▶ Activity
Your result should be the lines holding the word "local", copied from the entries below.

Stored items:
[Start of Attachment]
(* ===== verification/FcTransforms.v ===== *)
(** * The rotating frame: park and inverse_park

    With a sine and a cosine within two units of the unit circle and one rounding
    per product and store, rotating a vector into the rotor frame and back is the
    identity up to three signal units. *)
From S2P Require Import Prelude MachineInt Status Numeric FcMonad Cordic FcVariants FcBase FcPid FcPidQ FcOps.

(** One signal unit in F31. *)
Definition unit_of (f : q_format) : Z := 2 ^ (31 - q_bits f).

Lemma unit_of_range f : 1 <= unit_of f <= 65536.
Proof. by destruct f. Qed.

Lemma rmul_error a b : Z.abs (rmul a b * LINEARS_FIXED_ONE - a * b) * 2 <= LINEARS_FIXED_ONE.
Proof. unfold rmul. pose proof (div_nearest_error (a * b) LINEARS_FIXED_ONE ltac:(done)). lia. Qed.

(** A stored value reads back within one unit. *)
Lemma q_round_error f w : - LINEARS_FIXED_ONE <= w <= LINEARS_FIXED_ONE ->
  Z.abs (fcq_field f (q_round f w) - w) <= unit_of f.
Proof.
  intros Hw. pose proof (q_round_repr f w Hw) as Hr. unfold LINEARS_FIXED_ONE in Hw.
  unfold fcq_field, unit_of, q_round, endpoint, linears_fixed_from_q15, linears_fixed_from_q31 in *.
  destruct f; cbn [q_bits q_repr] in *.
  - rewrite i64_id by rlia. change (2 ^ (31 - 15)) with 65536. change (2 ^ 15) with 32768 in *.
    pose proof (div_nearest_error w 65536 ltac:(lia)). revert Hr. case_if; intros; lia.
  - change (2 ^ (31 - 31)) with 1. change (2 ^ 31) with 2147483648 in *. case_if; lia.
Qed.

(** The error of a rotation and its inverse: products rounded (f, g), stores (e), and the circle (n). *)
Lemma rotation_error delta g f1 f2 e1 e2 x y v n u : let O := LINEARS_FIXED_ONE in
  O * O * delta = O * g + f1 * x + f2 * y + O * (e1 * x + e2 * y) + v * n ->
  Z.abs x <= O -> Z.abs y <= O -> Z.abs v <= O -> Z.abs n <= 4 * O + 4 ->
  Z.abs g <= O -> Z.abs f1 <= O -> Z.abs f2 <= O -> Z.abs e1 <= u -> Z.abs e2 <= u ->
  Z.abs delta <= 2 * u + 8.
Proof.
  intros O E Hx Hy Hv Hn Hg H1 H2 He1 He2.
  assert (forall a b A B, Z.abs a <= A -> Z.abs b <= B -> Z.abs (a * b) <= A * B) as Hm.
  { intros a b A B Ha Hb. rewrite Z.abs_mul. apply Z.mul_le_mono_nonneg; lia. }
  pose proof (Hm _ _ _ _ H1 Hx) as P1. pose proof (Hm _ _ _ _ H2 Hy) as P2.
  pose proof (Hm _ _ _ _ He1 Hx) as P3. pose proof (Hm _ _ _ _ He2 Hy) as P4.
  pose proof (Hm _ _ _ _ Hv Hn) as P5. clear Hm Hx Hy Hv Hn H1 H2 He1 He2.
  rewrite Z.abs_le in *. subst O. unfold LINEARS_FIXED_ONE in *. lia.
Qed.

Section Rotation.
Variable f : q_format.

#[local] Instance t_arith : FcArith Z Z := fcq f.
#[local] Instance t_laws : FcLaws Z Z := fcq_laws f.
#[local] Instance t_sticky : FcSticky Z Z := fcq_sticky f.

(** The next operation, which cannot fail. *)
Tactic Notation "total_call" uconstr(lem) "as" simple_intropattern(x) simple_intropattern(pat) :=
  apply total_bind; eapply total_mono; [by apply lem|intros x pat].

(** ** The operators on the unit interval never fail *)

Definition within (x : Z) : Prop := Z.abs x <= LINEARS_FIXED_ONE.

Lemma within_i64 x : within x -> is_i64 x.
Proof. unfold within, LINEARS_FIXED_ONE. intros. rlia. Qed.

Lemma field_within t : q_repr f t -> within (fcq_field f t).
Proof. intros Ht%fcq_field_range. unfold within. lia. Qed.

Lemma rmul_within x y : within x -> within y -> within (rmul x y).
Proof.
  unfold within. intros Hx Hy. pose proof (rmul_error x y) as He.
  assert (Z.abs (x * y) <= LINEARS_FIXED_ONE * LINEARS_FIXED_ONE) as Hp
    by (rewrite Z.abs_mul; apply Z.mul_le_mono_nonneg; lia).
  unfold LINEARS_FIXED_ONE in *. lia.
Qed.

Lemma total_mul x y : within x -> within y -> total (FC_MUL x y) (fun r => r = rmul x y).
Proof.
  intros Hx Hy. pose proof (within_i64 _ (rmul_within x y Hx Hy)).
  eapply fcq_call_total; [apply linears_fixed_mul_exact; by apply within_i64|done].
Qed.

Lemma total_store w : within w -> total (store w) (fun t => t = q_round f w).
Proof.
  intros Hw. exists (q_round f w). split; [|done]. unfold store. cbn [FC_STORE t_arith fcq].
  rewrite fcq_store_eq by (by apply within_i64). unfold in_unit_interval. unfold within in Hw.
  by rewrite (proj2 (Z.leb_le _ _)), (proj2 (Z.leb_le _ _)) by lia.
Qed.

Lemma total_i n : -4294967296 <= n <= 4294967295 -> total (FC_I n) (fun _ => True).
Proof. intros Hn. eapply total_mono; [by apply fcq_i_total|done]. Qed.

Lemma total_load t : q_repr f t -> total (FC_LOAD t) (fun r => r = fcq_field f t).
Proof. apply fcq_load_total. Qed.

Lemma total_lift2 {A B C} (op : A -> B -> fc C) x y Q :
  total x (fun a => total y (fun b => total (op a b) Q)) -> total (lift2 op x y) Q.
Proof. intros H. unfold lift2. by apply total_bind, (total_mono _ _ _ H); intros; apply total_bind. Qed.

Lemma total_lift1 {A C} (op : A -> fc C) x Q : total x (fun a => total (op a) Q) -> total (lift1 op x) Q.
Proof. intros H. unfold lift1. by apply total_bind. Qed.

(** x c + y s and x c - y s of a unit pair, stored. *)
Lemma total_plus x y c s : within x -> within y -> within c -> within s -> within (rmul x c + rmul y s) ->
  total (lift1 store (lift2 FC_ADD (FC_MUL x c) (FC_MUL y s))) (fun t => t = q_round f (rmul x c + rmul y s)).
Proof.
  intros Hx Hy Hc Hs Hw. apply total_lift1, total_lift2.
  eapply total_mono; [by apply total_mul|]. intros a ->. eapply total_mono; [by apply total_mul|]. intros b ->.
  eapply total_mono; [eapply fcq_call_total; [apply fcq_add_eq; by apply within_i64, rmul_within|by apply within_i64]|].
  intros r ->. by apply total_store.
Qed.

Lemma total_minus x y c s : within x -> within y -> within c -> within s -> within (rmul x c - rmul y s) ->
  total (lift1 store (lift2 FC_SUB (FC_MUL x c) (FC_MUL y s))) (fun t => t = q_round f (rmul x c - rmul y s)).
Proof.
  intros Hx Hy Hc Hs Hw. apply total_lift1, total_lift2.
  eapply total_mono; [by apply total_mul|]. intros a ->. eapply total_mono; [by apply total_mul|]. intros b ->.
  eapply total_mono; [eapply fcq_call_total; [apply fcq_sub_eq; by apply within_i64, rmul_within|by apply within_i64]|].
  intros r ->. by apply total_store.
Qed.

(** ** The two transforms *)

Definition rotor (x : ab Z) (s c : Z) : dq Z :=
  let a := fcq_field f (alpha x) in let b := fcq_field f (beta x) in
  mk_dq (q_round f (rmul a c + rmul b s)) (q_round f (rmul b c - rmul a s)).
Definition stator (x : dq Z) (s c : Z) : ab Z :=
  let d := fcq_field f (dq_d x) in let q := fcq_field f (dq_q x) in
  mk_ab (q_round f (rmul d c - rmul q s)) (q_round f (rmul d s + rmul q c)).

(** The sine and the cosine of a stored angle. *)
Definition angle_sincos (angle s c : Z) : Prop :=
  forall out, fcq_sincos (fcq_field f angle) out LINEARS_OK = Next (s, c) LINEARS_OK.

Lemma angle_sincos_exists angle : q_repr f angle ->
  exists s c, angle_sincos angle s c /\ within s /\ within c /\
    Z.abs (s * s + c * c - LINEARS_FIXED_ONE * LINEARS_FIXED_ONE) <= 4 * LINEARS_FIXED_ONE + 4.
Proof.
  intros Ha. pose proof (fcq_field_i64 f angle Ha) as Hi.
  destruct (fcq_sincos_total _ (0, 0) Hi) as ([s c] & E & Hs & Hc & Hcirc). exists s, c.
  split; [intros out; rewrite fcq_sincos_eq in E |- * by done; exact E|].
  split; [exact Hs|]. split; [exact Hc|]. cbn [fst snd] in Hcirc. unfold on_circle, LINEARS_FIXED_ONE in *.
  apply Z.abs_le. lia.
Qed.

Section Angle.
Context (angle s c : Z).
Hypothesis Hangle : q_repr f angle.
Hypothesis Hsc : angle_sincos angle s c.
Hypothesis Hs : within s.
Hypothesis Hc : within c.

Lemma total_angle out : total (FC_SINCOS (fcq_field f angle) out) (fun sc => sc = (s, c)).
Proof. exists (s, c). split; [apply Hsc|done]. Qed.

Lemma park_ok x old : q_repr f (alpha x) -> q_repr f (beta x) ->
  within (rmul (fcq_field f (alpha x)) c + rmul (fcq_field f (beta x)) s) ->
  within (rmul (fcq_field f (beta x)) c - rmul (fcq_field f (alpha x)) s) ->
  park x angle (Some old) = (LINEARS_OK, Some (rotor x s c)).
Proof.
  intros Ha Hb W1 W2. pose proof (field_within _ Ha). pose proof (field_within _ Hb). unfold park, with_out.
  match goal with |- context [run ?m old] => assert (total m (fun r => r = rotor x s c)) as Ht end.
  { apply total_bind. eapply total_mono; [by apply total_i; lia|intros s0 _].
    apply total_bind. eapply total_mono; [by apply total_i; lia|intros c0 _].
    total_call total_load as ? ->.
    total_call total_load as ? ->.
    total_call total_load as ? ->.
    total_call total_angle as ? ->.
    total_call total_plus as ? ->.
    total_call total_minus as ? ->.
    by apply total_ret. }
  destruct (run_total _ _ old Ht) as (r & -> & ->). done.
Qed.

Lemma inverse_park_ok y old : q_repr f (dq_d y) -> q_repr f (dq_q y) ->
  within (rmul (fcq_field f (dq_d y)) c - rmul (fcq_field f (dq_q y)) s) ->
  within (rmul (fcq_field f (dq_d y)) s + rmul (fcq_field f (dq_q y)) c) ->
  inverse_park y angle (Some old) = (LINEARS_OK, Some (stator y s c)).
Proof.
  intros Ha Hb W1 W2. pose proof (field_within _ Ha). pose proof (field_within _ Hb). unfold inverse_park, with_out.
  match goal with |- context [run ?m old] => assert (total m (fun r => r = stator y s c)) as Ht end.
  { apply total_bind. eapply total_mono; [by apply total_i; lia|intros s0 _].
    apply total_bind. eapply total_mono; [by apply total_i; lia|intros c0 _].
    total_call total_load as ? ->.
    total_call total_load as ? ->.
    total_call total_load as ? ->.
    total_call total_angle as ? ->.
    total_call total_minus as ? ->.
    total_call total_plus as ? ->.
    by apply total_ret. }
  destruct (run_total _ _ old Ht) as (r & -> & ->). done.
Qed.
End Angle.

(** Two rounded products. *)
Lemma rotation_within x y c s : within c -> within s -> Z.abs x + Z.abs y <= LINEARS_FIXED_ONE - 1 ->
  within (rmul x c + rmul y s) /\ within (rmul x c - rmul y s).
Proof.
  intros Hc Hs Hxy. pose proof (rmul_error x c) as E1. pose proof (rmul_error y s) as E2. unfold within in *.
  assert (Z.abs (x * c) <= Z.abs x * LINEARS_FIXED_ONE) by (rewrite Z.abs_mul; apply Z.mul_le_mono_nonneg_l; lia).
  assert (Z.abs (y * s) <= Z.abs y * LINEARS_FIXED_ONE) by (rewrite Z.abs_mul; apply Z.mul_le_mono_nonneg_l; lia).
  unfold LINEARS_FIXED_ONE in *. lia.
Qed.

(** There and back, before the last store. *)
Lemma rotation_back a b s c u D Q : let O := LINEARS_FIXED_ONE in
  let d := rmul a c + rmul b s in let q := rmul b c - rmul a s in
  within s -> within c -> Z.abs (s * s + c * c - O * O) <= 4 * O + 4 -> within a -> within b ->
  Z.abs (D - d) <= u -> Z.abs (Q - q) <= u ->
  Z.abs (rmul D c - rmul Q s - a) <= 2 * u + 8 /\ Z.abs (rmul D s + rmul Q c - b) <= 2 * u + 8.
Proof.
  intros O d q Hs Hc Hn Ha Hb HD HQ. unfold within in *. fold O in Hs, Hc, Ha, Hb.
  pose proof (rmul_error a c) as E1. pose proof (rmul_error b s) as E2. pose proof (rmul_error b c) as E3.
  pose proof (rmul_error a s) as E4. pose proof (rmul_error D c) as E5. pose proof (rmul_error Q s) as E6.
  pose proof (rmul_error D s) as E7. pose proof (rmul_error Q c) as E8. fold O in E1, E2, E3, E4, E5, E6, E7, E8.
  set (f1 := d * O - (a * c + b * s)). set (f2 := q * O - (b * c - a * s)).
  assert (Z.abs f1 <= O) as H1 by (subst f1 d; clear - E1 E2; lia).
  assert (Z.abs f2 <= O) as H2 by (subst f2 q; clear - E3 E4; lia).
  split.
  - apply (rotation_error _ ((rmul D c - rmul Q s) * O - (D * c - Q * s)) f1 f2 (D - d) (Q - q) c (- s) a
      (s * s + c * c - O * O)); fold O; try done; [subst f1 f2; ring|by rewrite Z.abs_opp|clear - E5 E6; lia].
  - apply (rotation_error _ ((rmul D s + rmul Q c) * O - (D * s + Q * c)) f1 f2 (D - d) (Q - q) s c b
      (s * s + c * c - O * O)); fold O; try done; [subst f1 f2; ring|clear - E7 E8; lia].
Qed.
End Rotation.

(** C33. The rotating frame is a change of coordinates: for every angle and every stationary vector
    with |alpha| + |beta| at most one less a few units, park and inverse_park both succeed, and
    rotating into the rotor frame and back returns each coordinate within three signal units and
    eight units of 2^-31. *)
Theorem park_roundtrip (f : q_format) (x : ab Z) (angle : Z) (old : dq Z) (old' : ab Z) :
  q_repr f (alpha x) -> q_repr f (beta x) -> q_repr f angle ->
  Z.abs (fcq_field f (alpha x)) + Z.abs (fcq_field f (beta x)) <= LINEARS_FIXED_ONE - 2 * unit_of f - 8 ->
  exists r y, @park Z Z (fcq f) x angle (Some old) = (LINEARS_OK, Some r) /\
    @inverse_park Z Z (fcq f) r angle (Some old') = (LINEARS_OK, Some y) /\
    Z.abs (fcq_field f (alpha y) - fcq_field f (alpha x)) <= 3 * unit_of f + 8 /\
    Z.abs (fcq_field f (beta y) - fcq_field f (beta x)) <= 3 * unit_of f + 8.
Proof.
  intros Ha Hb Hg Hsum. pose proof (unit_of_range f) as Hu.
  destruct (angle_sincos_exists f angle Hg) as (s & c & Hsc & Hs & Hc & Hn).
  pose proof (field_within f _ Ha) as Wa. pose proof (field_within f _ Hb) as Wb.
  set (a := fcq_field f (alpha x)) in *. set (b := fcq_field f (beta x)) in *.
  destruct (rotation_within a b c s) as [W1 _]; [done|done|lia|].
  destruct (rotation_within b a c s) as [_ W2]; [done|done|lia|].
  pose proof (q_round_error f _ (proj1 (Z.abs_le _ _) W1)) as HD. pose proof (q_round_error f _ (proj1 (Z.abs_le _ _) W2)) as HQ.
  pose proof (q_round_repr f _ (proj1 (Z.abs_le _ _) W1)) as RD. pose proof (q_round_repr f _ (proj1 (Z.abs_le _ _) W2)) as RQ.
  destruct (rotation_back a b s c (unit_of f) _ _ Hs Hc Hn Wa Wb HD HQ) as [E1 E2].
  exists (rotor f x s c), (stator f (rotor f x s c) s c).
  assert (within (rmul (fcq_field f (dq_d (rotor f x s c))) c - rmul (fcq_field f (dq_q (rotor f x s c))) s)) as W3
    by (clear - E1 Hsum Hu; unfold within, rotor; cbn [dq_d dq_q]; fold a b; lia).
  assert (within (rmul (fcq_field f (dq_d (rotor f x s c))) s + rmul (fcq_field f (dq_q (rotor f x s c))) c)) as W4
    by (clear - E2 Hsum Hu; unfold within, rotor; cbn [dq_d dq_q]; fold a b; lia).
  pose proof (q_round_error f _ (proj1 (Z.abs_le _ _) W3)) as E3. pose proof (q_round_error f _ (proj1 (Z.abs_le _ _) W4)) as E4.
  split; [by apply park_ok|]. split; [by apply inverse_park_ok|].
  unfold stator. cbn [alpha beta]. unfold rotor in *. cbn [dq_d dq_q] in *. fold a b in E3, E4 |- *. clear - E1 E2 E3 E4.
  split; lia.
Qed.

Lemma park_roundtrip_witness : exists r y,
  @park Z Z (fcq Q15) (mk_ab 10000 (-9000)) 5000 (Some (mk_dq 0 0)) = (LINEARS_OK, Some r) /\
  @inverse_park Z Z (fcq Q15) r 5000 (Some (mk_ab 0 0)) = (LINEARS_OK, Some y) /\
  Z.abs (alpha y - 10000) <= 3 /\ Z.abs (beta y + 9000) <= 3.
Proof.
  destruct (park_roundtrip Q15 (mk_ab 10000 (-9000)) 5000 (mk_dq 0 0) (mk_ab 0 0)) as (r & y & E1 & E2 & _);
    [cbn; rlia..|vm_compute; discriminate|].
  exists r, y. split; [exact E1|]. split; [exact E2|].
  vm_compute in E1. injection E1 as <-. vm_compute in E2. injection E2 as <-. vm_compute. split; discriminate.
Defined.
[End of Attachment]
▶ Exercise result
#[local] Instance t_arith : FcArith Z Z := fcq f.
#[local] Instance t_laws : FcLaws Z Z := fcq_laws f.
#[local] Instance t_sticky : FcSticky Z Z := fcq_sticky f.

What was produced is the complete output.